Auch laut der Deutschen Ultramarathon-Vereinigung (DUV) ist Eichner eine Ausnahme. Denn überwiegend liege der Schnitt bei etwa zwei Ultraläufen und einem Marathon pro Jahr. Nur sehr wenige Aktive bestreiten demnach mehr als zehn solcher Wettkämpfe. Vor der Corona-Pandemie im Jahr 2019 hätten rund 11.300 Menschen aus Deutschland mindestens einen Ultralauf absolviert.

"Überdosis tunlichst vermeiden"

Ein Marathon sei eine großartige Veranstaltung und auch Ausdauersport grundsätzlich gesund, findet der Sportmediziner Dr. Hans-Georg Predel von der Deutschen Sporthochschule Köln. "Wenn man Sport als Event betrachtet, dann ist natürlich gerade auch ein Marathon sicherlich ein großartiges Erlebnis und für viele Menschen auch immer wieder in Kombination mit touristischen Aktivitäten toll." In extremer Form machen es Läuferinnen und Läufer aus Sicht des Kardiologen aber nicht für die Gesundheit, sondern vor allem für das Erlebnis.

"Wir wissen aus vielen Studien, dass Sport wie ein Medikament wirkt. Doch auch das beste Medikament, das wir für die Herz-Kreislauf-Medizin oder für Infekte haben, hat eine Überdosierung, die man auch tunlichst vermeiden sollte." Bei Menschen ab 45 und 50 Jahren zeigten viele aktuelle Untersuchungen, dass sich extremer Ausdauersport auch negativ auf das Herz auswirken kann. "Es kommt offensichtlich zu einer besonderen Form von Herzrhythmusstörung, dem sogenannten Vorhofflimmern. Das ist nicht kleinzureden", erklärt der Professor vom Institut für Kreislaufforschung und Sportmedizin.
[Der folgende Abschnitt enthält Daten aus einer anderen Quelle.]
(* ===== verification/MqProps.v ===== *)
(** * The properties of the message queues, as a client sees them *)
From Stdlib Require Import Sorting.Sorted.
From S2P Require Import Prelude CString Posix Chain Mq MqInv MqThms.

Open Scope prog_scope.

(** ** A queue to try the theorems on *)
Definition attr4 : mymq_attr := mkAttr 0 4 8 0.
Definition info0 : mymq_info := mkInfo MQI_MAGIC 0.
Definition queue0 : mymq_hdr := init_hdr attr4.

Lemma attr4_ok : attr_ok attr4.
Proof. by vm_compute. Qed.

Lemma queue0_rep : mq_rep queue0 [].
Proof. apply init_rep, attr4_ok. Qed.

(** ** Properties *)

(** C7: [mymq_send] on every branch.  A message that is too long is
    EMSGSIZE; on a full queue a non-blocking descriptor gets EAGAIN and a
    blocking one waits; these leave the queue as it was.  Otherwise the
    message is put behind all messages of the same or a higher priority,
    waiting threads are signalled exactly when the queue was empty, and a
    registered process is notified, once, exactly when the queue was empty
    and no thread waited for a message. *)
Theorem mq_send_spec info h q ptr len prio :
  mq_rep h q -> mqi_magic info = MQI_MAGIC -> 0 <= len <= zlen ptr ->
  let nb := has_flag (mqi_flags info) O_NONBLOCK in
  exists h', mymq_send info ptr len prio h = Ok (send_result nb h q len) h' /\
    if sent nb h q len then
      mq_rep h' (pq_insert prio (slice ptr 0 len) q) /\
      mqh_pid h' = (if notified h q then 0 else mqh_pid h) /\
      mq_evs h' = (if zlen q =? 0 then [CondSignal] else []) ++ sig_events h q ++ mq_evs h
    else h' = h.
Proof.
  intros H1 H2 H3 nb. destruct (send_run info h q ptr len prio H1 H2 H3) as (h' & E & _ & _ & _ & _ & H).
  exists h'. split; [exact E|exact H].
Qed.

Lemma mq_send_spec_witness :
  exists h', mymq_send info0 (lit "hello") 5 3 queue0 = Ok (Ret (0, None)) h' /\
    mq_rep h' [(3, lit "hello")] /\ mqh_pid h' = 0 /\ mq_evs h' = [CondSignal].
Proof.
  destruct (mq_send_spec info0 queue0 [] (lit "hello") 5 3) as (h' & E & H).
  - apply queue0_rep.
  - reflexivity.
  - vm_compute. split; discriminate.
  - exists h'. split; [exact E|exact H].
Defined.

(** C8: [mymq_receive] on every branch.  A buffer shorter than the longest
    message is EMSGSIZE; on an empty queue a non-blocking descriptor gets
    EAGAIN and a blocking one is counted as a waiter and waits; otherwise
    the caller gets the first message, its length and priority, the slot
    goes back to the free list, and waiting threads are signalled exactly
    when the queue was full. *)
Theorem mq_receive_spec info h q maxlen priop :
  mq_rep h q -> mqi_magic info = MQI_MAGIC ->
  let nb := has_flag (mqi_flags info) O_NONBLOCK in
  exists h', mymq_receive info maxlen priop h = Ok (receive_result nb priop h q maxlen) h' /\
    if maxlen <? msgsize h then h' = h
    else match q with
         | [] => h' = if nb then h else set_nwait (mqh_nwait h + 1) h
         | _ :: q' => mq_rep h' q' /\ mqh_nwait h' = mqh_nwait h /\ mq_evs h' = full_signal h q ++ mq_evs h
         end.
Proof.
  intros H1 H2 nb. destruct (receive_run info h q maxlen priop H1 H2) as (h' & E & _ & _ & _ & _ & H).
  exists h'. split; [exact E|exact H].
Qed.

Lemma mq_receive_spec_witness :
  exists h', mymq_receive (mkInfo MQI_MAGIC O_NONBLOCK) 8 true queue0 = Ok (Ret (rcv_err EAGAIN)) h' /\ h' = queue0.
Proof.
  apply (mq_receive_spec (mkInfo MQI_MAGIC O_NONBLOCK) queue0 [] 8 true); [apply queue0_rep|reflexivity].
Defined.

(** Order of delivery.  Messages sent to an empty queue that has room
    for them and then received come out complete, by decreasing priority,
    and in the order they were sent among those of the same priority. *)
Theorem mq_priority_order info h l maxlen :
  mq_rep h [] -> mqi_magic info = MQI_MAGIC -> zlen l <= maxmsg h ->
  Forall (fun x => zlen x.2 <= msgsize h) l -> msgsize h <= maxlen ->
  exists h1 h2 out, send_all info l h = Ok (replicate (length l) (Ret (0, None))) h1 /\
    receive_all info maxlen (length l) h1 = Ok (delivered <$> out) h2 /\ mq_rep h2 [] /\
    out ≡ₚ l /\ StronglySorted prio_ge out /\ forall p, of_prio p out = of_prio p l.
Proof.
  intros Hr Hm Hl Hb Hx. destruct (send_all_run info l h [] Hr Hm Hl Hb) as (h1 & E1 & Hr1 & M1 & M2).
  destruct (pq_inserts_spec l [] (SSorted_nil _)) as (P1 & P2 & P3). simpl in P1.
  destruct (receive_all_run info maxlen h1 _ Hr1 Hm) as (h2 & E2 & Hr2); [lia|].
  exists h1, h2, (pq_inserts l []). rewrite (Permutation_length P1) in E2. done.
Qed.

Definition demo_msgs : pqueue := [(1, lit "a"); (5, lit "b"); (1, lit "c"); (5, lit "d")].

Lemma mq_priority_order_witness :
  exists h1 h2 out, send_all info0 demo_msgs queue0 = Ok (replicate 4 (Ret (0, None))) h1 /\
    receive_all info0 8 4 h1 = Ok (delivered <$> out) h2 /\ mq_rep h2 [] /\
    out ≡ₚ demo_msgs /\ StronglySorted prio_ge out /\ forall p, of_prio p out = of_prio p demo_msgs.
Proof.
  apply (mq_priority_order info0 queue0 demo_msgs 8); [apply queue0_rep|done|done| |done].
  repeat (apply Forall_cons; split; [done|]); apply Forall_nil; exact I.
Defined.

(** C9: safety of the whole system.  However the calls of any number of
    threads, their wakeups and spurious wakeups interleave, the file stays a
    well-formed queue whose [mqh_nwait] is the number of threads blocked in
    [mymq_receive], and no call and no woken thread ever runs into the
    [err_dump]s of the code, an index outside of the queue, or a copy past
    the end of a message. *)
Theorem mq_system_safe s0 s :
  sys_inv s0 -> rtc step s0 s ->
  (exists q, mq_rep (s_mem s) q) /\ mqh_nwait (s_mem s) = nrecv (s_thr s) /\
  (forall p, pending_ok p -> exists r h', start p (s_mem s) = Ok r h') /\
  (forall t p, s_thr s !! t = Some (TReady p) -> exists r h', resume p (s_mem s) = Ok r h').
Proof.
  intros Hi Hr. pose proof (reachable_inv _ _ Hi Hr) as Hs. split_and!; [apply Hs|apply Hs|..].
  - intros p Hp. destruct (start_good s p Hs Hp) as (r & h' & E & _). eauto.
  - intros t p Ht. destruct (resume_good s t p Hs Ht) as (r & h' & E & _). eauto.
Qed.

Definition sys0 : sys := mkSys queue0 (<[0%nat := TIdle]> (<[1%nat := TIdle]> (<[2%nat := TIdle]> ∅))).

Lemma sys0_inv : sys_inv sys0.
Proof.
  split; [exists []; apply queue0_rep|done|]. intros t x. simpl.
  rewrite !lookup_insert_Some, lookup_empty. intros [[_ <-]|[_ [[_ <-]|[_ [[_ <-]|[_ ?]]]]]]; done.
Qed.

Fixpoint acts (l : list action) (s : sys) : option sys :=
  match l with
  | [] => Some s
  | a :: l => act a s ≫= acts l
  end.

Lemma acts_reachable l s s' : Forall action_ok l -> acts l s = Some s' -> rtc step s s'.
Proof.
  intros Hl. revert s. induction Hl as [|a l Ha Hl IH]; simpl; intros s H; [by injection H as ->|].
  apply bind_Some in H as (s1 & H1 & H2). eapply rtc_l; [by econstructor|]. by apply IH.
Qed.

Definition recv_call : pending := PRecv info0 8 false.
Definition send_call (c : Z) : pending := PSend info0 [c] 1 0.

(** Two receivers wait; two messages are sent before the first receiver
    runs. *)
Definition lost_acts : list action :=
  [ACall 0 recv_call None; ACall 1 recv_call None; ACall 2 (send_call 65) (Some 0%nat);
   ACall 2 (send_call 66) None; AResume 0 None].

Lemma lost_acts_ok : Forall action_ok lost_acts.
Proof. repeat (apply Forall_cons; split; [done|]). by apply Forall_nil. Qed.

Lemma mq_system_safe_witness :
  let s := default sys0 (acts lost_acts sys0) in
  (exists q, mq_rep (s_mem s) q) /\ mqh_nwait (s_mem s) = nrecv (s_thr s) /\
  (forall p, pending_ok p -> exists r h', start p (s_mem s) = Ok r h') /\
  (forall t p, s_thr s !! t = Some (TReady p) -> exists r h', resume p (s_mem s) = Ok r h').
Proof.
  intros s. apply (mq_system_safe sys0 s sys0_inv). apply (acts_reachable lost_acts); [apply lost_acts_ok|].
  vm_compute. reflexivity.
Defined.

(** A wakeup can be lost.  [mymq_send] signals only when it finds the
    queue empty, so of two blocked receivers only one is woken when two
    messages arrive before it runs: the system can reach a state in which a
    message is on the queue, a receiver is blocked, and no thread has a
    wakeup pending. *)
Theorem mq_lost_wakeup :
  exists s, rtc step sys0 s /\ curmsgs (s_mem s) = 1 /\ s_thr s !! 1%nat = Some (TWaiting recv_call) /\
    forall t p, s_thr s !! t <> Some (TReady p).
Proof.
  destruct (acts lost_acts sys0) as [s|] eqn:E; [|by vm_compute in E].
  assert (curmsgs (s_mem s) = 1 /\ s_thr s !! 1%nat = Some (TWaiting recv_call) /\
    map_Forall (fun _ x => match x with TReady _ => False | _ => True end) (s_thr s)) as (H1 & H2 & H3).
  { vm_compute in E. injection E as <-. split; [reflexivity|]. split; [reflexivity|].
    apply map_Forall_to_list. vm_compute. by repeat constructor. }
  exists s. split; [by eapply acts_reachable; [apply lost_acts_ok|]|]. split_and!; [done..|].
  intros t p Ht. by apply H3 in Ht.
Qed.

(** A registration is good for one notification.  A process that
    registers on an empty queue nobody waits on gets exactly one signal, with
    its signal number and value, when the next message is sent; while it is
    registered (and alive) others get EBUSY, afterwards nobody is
    registered. *)
Theorem mq_notify_once alive self other info h ev ev' b prio :
  mq_rep h [] -> mqi_magic info = MQI_MAGIC -> mqh_nwait h = 0 -> mqh_pid h = 0 -> self <> 0 ->
  alive self = true -> sigev_notify ev = SIGEV_SIGNAL -> zlen b <= msgsize h ->
  exists h1 h2, mymq_notify alive self info (Some ev) h = Ok (0, None) h1 /\
    mymq_notify alive other info (Some ev') h1 = Ok (-1, Some EBUSY) h1 /\
    mymq_send info b (zlen b) prio h1 = Ok (Ret (0, None)) h2 /\ mqh_pid h2 = 0 /\
    mq_evs h2 = CondSignal :: SigQueue self (sigev_signo ev) (sigev_value ev) :: mq_evs h.
Proof.
  intros Hr Hm Hn Hp Hs Ha Hev Hb. set (h1 := set_event ev (set_pid self h)).
  assert (mq_rep h1 []) as Hr1. { destruct Hr as (hl & fl & ([] & Hc & Hpos) & Hq). by exists hl, fl. }
  destruct (send_run info h1 [] b (zlen b) prio Hr1 Hm) as (h2 & E & _ & _ & _ & _ & Hres).
  { split; [apply zlen_nonneg|done]. }
  destruct (rep_bounds _ _ Hr1) as (_ & Hpos & _ & _).
  unfold send_result, sent, notified, sig_events in *. change (msgsize h1) with (msgsize h) in *.
  rewrite leb_true in Hres by done. rewrite ltb_false in E by done.
  rewrite (eqb_false (zlen [])) in E, Hres by (change (zlen []) with 0; lia).
  unfold notified in Hres. simpl in Hres. rewrite Hn, Hev, (eqb_false self) in Hres by done. simpl in Hres.
  exists h1, h2. unfold mymq_notify. rewrite Hm, Z.eqb_refl. cbn [negb]. pstep. rewrite Hp. simpl.
  rewrite (eqb_false self) by done. rewrite Ha. simpl. destruct Hres as (_ & H1 & H2). done.
Qed.

Lemma mq_notify_once_witness :
  exists h1 h2, mymq_notify (fun _ => true) 100 info0 (Some (mkSigev 0 10 7)) queue0 = Ok (0, None) h1 /\
    mymq_notify (fun _ => true) 200 info0 (Some (mkSigev 0 12 8)) h1 = Ok (-1, Some EBUSY) h1 /\
    mymq_send info0 (lit "x") 1 0 h1 = Ok (Ret (0, None)) h2 /\ mqh_pid h2 = 0 /\
    mq_evs h2 = [CondSignal; SigQueue 100 10 7].
Proof.
  apply (mq_notify_once (fun _ => true) 100 200 info0 queue0 (mkSigev 0 10 7) (mkSigev 0 12 8) (lit "x") 0);
    [apply queue0_rep|done..].
Defined.

(** Creating a queue.  When the name is free, [mymq_open] with O_CREAT
    either returns a descriptor on a well-formed empty queue with the given
    attributes (or the default ones) that is marked as initialised, or, when
    one of its system calls fails, returns that call's error and leaves no
    file of the name behind. *)
Theorem mq_open_creates fault others pathname oflag attr fuel s :
  has_flag oflag O_CREAT = true -> fault SysOpenCreat = None ->
  others (o_tick s) (o_fs s) !! pathname = None -> attr_ok (the_attr attr) ->
  let fs := others (o_tick s) (o_fs s) in
  exists s', mymq_open fault others pathname oflag attr (S fuel) s
    = Ok (match first_fault fault creator_calls with
          | Some e => inl e
          | None => inr (mkInfo MQI_MAGIC (Z.land oflag O_NONBLOCK)) end) s' /\
    o_fs s' = match first_fault fault creator_calls with
              | Some _ => fs
              | None => <[pathname := mkMqfile false (Some (init_hdr (the_attr attr)))]> fs end /\
    mq_rep (init_hdr (the_attr attr)) [].
Proof.
  intros Hc Hf Hno Ha fs. cbn [mymq_open]. rewrite Hc. unfold o_sync. pstep. fold fs. cbn [o_fs].
  rewrite Hf. unfold fs at 1. rewrite Hno. unfold set_file. pstep. cbn [o_fs o_tick].
  destruct (mq_create_run fault pathname attr (Z.land oflag O_NONBLOCK)
    (mkOstate (<[pathname := mkMqfile true None]> fs) (S (o_tick s))) Ha) as (s' & E & E').
  exists s'. split; [exact E|]. split; [|by apply init_rep]. rewrite E'. cbn [o_fs].
  destruct (first_fault fault creator_calls); [by rewrite delete_insert_id|by rewrite insert_insert_eq].
Qed.

Lemma mq_open_creates_witness :
  exists s', mymq_open (fun _ => None) (fun _ fs => fs) (lit "/q") (Z.lor O_RDWR O_CREAT) (Some attr4) 1 (mkOstate ∅ 0)
    = Ok (inr (mkInfo MQI_MAGIC 0)) s' /\
    o_fs s' = <[lit "/q" := mkMqfile false (Some (init_hdr attr4))]> ∅ /\ mq_rep (init_hdr attr4) [].
Proof.
  apply (mq_open_creates (fun _ => None) (fun _ fs => fs) (lit "/q") (Z.lor O_RDWR O_CREAT) (Some attr4) 0 (mkOstate ∅ 0));
    [done|done|done|apply attr4_ok].
Defined.

(** Opening an existing queue when no other process interferes.  A
    descriptor on the file as it is if its creator has finished; ETIMEDOUT
    after ten looks if the creator never finishes; EEXIST with O_CREAT and
    O_EXCL.  No file is changed in any of these cases. *)
Theorem mq_open_existing pathname oflag attr fuel fs f :
  fs !! pathname = Some f ->
  exists s', mymq_open (fun _ => None) (fun _ fs => fs) pathname oflag attr (S fuel) (mkOstate fs 0)
    = Ok (if has_flag oflag O_CREAT && has_flag oflag O_EXCL then inl EEXIST
          else if qf_xusr f then inl ETIMEDOUT
          else inr (mkInfo MQI_MAGIC (Z.land oflag O_NONBLOCK))) s' /\ o_fs s' = fs.
Proof.
  intros Hf. set (nb := Z.land oflag O_NONBLOCK).
  assert (forall again t, exists s', open_exists (fun _ => None) (fun _ fs => fs) pathname oflag again nb (mkOstate fs t)
    = Ok (if qf_xusr f then inl ETIMEDOUT else inr (mkInfo MQI_MAGIC nb)) s' /\ o_fs s' = fs) as Hex.
  { intros again t. unfold open_exists, o_sync. pstep. cbn [o_fs o_tick]. rewrite Hf.
    destruct (qf_xusr f) eqn:Ex.
    - destruct (wait_init_stuck (fun _ fs => fs) pathname MAX_TRIES (mkOstate fs (S t)) f) as (s' & E & E'); [done..|].
      rewrite (pbind_ok _ _ _ _ _ E). by exists s'.
    - cbn [wait_init MAX_TRIES]. unfold o_sync. pstep. cbn [o_fs o_tick]. rewrite Hf, Ex. cbn. by eexists. }
  cbn [mymq_open]. fold nb. destruct (has_flag oflag O_CREAT); [|by apply Hex].
  unfold o_sync. pstep. cbn [o_fs o_tick]. rewrite Hf. cbn [andb].
  destruct (has_flag oflag O_EXCL); [by eexists|by apply Hex].
Qed.

Lemma mq_open_existing_witness :
  exists s', mymq_open (fun _ => None) (fun _ fs => fs) (lit "/q") O_CREAT None 1
      (mkOstate (<[lit "/q" := mkMqfile true None]> ∅) 0)
    = Ok (inl ETIMEDOUT) s' /\ o_fs s' = <[lit "/q" := mkMqfile true None]> ∅.
Proof.
  apply (mq_open_existing (lit "/q") O_CREAT None 0 (<[lit "/q" := mkMqfile true None]> ∅) (mkMqfile true None)).
  reflexivity.
Defined.

(** The size of the file is not checked for overflow.  Attributes
    whose product wraps around pass all checks of [mymq_open]; the file is
    then too short and initialising the queue stores past the end of the
    mapping. *)
Theorem mq_open_size_overflow :
  exists s', mymq_open (fun _ => None) (fun _ fs => fs) (lit "/q") O_CREAT (Some (mkAttr 0 (2 ^ 59) 8 0)) 1 (mkOstate ∅ 0)
    = Abort "mymq_open: store past the end of the mapped file" s'.
Proof. eexists. apply out_abort. by vm_compute. Qed.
Dazu kämen orthopädische Probleme wie etwa am Kniegelenk oder an den Füßen.

Menschen, die einen Marathon laufen wollen, empfiehlt Predel daher: "Dass man erst mal Respekt hat vor dieser sportlichen Herausforderung. Wir meinen, man muss sich mindestens drei bis vier Monate, besser sechs Monate vorher vorbereiten." Dazu gehören regelmäßiges Training, gute Laufschuhe und vorher ein ärztlicher Check. Auch eine Laufgruppe sei sinnvoll.

Erstmals Tränen beim Zieleinlauf 2022 in Berlin

Zum Athletiktraining geht auch Sigrid Eichner einmal die Woche. Trotz mehrerer Operationen, wie zum Beispiel im September an den Augen, möchte sie weiter joggen. Durch die OP habe sie sich nicht richtig auf den Berliner Marathon Ende September vorbereiten können. Er sei ihr "emotional schwerster" Wettkampf jemals gewesen, erzählt sie: "Deswegen, weil ich ab Kilometer 10 bis zum Ziel Wadenkrämpfe hatte. Ich bin dann in gebückter Haltung gelaufen und hatte immer das Zeitlimit im Auge."

Ein netter Läufer habe ihr geholfen, nach über sieben Stunden ins Ziel zu kommen. "Die Anspannung war so groß, als wir über die Ziellinie kamen, liefen mir die Tränen runter. Bei keinem meiner Läufe, bei den ganzen 2.300 Läufen, sind mir jemals die Tränen gekommen", sagt Eichner. Und der Berliner Marathon nächstes Jahr? Die 82-Jährige ist sich sicher: "Natürlich will ich den mitlaufen."